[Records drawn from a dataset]

:::

Lemma run_target (ws : list bool) (s : t) :
  target_ticks (run ws s) = target_ticks s.
Proof.
  revert s. induction ws as [| w ws IH]; intros s; [reflexivity |].
  change (target_ticks (run ws (sync w s)) = target_ticks s).
  now rewrite IH, sync_target.
Qed.

Lemma sync_false (s : t) : sync false s = new (target_ticks s).
Proof. reflexivity. Qed.

Lemma held_ticks_snoc (ws : list bool) (w : bool) :
  held_ticks (ws ++ [w]) = if w then held_ticks ws + 1 else 0.
Proof. unfold held_ticks. now rewrite fold_left_app. Qed.

Lemma held_ticks_nonneg (ws : list bool) : 0 <= held_ticks ws.
Proof.
  induction ws as [| w ws IH] using rev_ind; [reflexivity |].
  rewrite held_ticks_snoc. destruct w; lia.
Qed.

Lemma held_ticks_repeat (k : nat) : held_ticks (repeat true k) = Z.of_nat k.
Proof.
  induction k as [| k IH]; [reflexivity |].
  cbn [repeat]. rewrite repeat_cons, held_ticks_snoc, IH. lia.
Qed.

(** From IDLE, and for a positive target, the timer counts the ticks for
    which [wait] has been true without a break, and [triggered] tells
    whether they reach the target. *)
Lemma run_new (target : Z) (ws : list bool) :
  0 < target ->
  elapsed (run ws (new target)) = held_ticks ws /\
  triggered (run ws (new target)) = (target <=? held_ticks ws).
Proof.
  intros Hpos. induction ws as [| w ws [IHe IHt]] using rev_ind.
  - split; [reflexivity |]. simpl. symmetry. apply Z.leb_gt. exact Hpos.
  - rewrite run_app, held_ticks_snoc.
    change (run [w] (run ws (new target))) with (sync w (run ws (new target))).
    destruct w; simpl.
    + rewrite run_target, IHe, IHt. simpl. split; [reflexivity |].
      destruct (Z.geb_spec (held_ticks ws + 1) target);
        destruct (Z.leb_spec target (held_ticks ws));
        destruct (Z.leb_spec target (held_ticks ws + 1)); lia || reflexivity.
    + split; [reflexivity |]. symmetry. apply Z.leb_gt. exact Hpos.
Qed.

Lemma trace_app (a b : list bool) (s : t) :
  trace (a ++ b) s = trace a s ++ trace b (run a s).
Proof.
  revert s. induction a as [| w a IH]; intros s; [reflexivity |].
  simpl. now rewrite IH.
Qed.

(** A run of [wait] that stays short of the target triggers on none of its
    ticks. *)
Lemma trace_true_short (k : nat) (s : t) :
  triggered s = false ->
  elapsed s + Z.of_nat k < target_ticks s ->
  Forall (fun s' => triggered s' = false) (trace (repeat true k) s).
Proof.
  revert s. induction k as [| k IH]; intros s Hs Hlt; [constructor |].
  simpl. constructor.
  - simpl. rewrite Hs. destruct (Z.geb_spec (elapsed s + 1) (target_ticks s)); [lia | reflexivity].
  - apply IH; simpl.
    + rewrite Hs. destruct (Z.geb_spec (elapsed s + 1) (target_ticks s)); [lia | reflexivity].
    + lia.
Qed.

End WaitTimerFacts.

(** C3.  For every positive target, with [wait] held true from IDLE the
    timer is triggered after [k] ticks exactly when [k] has reached the
    target: not on the ticks 1 to [target - 1], on tick [target], and on
    every tick after it.  A triggered timer stays triggered over a tick with
    [wait] true, and a tick with [wait] false leaves [elapsed = 0] and
    [triggered = false] whatever the state was. *)
Theorem wait_timer_triggers_on_target (target : Z) :
  0 < target ->
  (forall k : nat,
     WaitTimer.triggered (WaitTimer.run (repeat true k) (WaitTimer.new target))
     = (target <=? Z.of_nat k)) /\
  (forall s : WaitTimer.t,
     WaitTimer.triggered s = true ->
     WaitTimer.triggered (WaitTimer.sync true s) = true) /\
  (forall s : WaitTimer.t,
     WaitTimer.elapsed (WaitTimer.sync false s) = 0 /\
     WaitTimer.triggered (WaitTimer.sync false s) = false).
Proof.
  intros Hpos. repeat split.
  - intros k.
    destruct (WaitTimerFacts.run_new (repeat true k) Hpos) as [_ ->].
    now rewrite WaitTimerFacts.held_ticks_repeat.
  - intros s Hs. simpl. rewrite Hs.
    now destruct (WaitTimer.elapsed s + 1 >=? WaitTimer.target_ticks s).
Qed.

Lemma wait_timer_triggers_on_target_4 :
  WaitTimer.triggered (WaitTimer.run (repeat true 3) (WaitTimer.new 4)) = false /\
  WaitTimer.triggered (WaitTimer.run (repeat true 4) (WaitTimer.new 4)) = true.
Proof.
  assert (Hpos : 0 < 4) by reflexivity.
  split.
  - exact (proj1 (@wait_timer_triggers_on_target 4 Hpos) 3%nat).
  - exact (proj1 (@wait_timer_triggers_on_target 4 Hpos) 4%nat).
Defined.

(** C5 as stated fails for the targets up to 5: with a target of 3 the
    first five ticks of the sequence already hold [wait] long enough, and
    the timer is triggered on the third of them. *)
Lemma wait_timer_short_target_triggers_early :
  ~ Forall (fun s => WaitTimer.triggered s = false)
      (WaitTimer.trace
         (repeat true 5 ++ [false] ++ repeat true (Z.to_nat (3 - 1)))
         (WaitTimer.new 3)).
Proof.
  intros Hall.
  apply Forall_inv_tail, Forall_inv_tail, Forall_inv in Hall.
  discriminate Hall.
Qed.

(** C5, as amended.  For every positive target the timer keeps no memory of
    a broken run: whatever came before, after a tick with [wait] false
    and then [k] ticks with [wait] true it is triggered exactly when [k] has
    reached the target.  In the sequence of 5 ticks true, 1 false and
    [target - 1] true, no tick from the false one on is triggered; for a
    target above 5 no tick of the sequence is. *)
Theorem wait_timer_restarts_from_zero (target : Z) :
  0 < target ->
  (forall (s : WaitTimer.t) (before : list bool) (k : nat),
     WaitTimer.target_ticks s = target ->
     WaitTimer.triggered
       (WaitTimer.run (before ++ [false] ++ repeat true k) s)
     = (target <=? Z.of_nat k)) /\
  Forall (fun s => WaitTimer.triggered s = false)
    (WaitTimer.trace ([false] ++ repeat true (Z.to_nat (target - 1)))
       (WaitTimer.run (repeat true 5) (WaitTimer.new target))) /\
  (5 < target ->
   Forall (fun s => WaitTimer.triggered s = false)
     (WaitTimer.trace
        (repeat true 5 ++ [false] ++ repeat true (Z.to_nat (target - 1)))
        (WaitTimer.new target))).
Proof.
  intros Hpos.
  assert (Hafter : forall s : WaitTimer.t,
             WaitTimer.target_ticks s = target ->
             Forall (fun s' => WaitTimer.triggered s' = false)
               (WaitTimer.trace
                  ([false] ++ repeat true (Z.to_nat (target - 1))) s)).
  { intros s Hs. simpl. constructor; [reflexivity |].
    apply WaitTimerFacts.trace_true_short; simpl; [reflexivity | lia]. }
  split; [| split].
  - intros s before k Hs.
    rewrite !WaitTimerFacts.run_app.
    change (WaitTimer.run [false] (WaitTimer.run before s))
      with (WaitTimer.sync false (WaitTimer.run before s)).
    rewrite WaitTimerFacts.sync_false, WaitTimerFacts.run_target, Hs.
    destruct (WaitTimerFacts.run_new (repeat true k) Hpos) as [_ ->].
    now rewrite WaitTimerFacts.held_ticks_repeat.
  - apply Hafter. now rewrite WaitTimerFacts.run_target.
  - intros Hbig. rewrite WaitTimerFacts.trace_app. apply Forall_app. split.
    + apply (WaitTimerFacts.trace_true_short 5); simpl; [reflexivity | lia].
    + apply Hafter. now rewrite WaitTimerFacts.run_target.
Qed.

:::

Count the lines of the data that hold the word "simpl". Report the count and nothing more.

11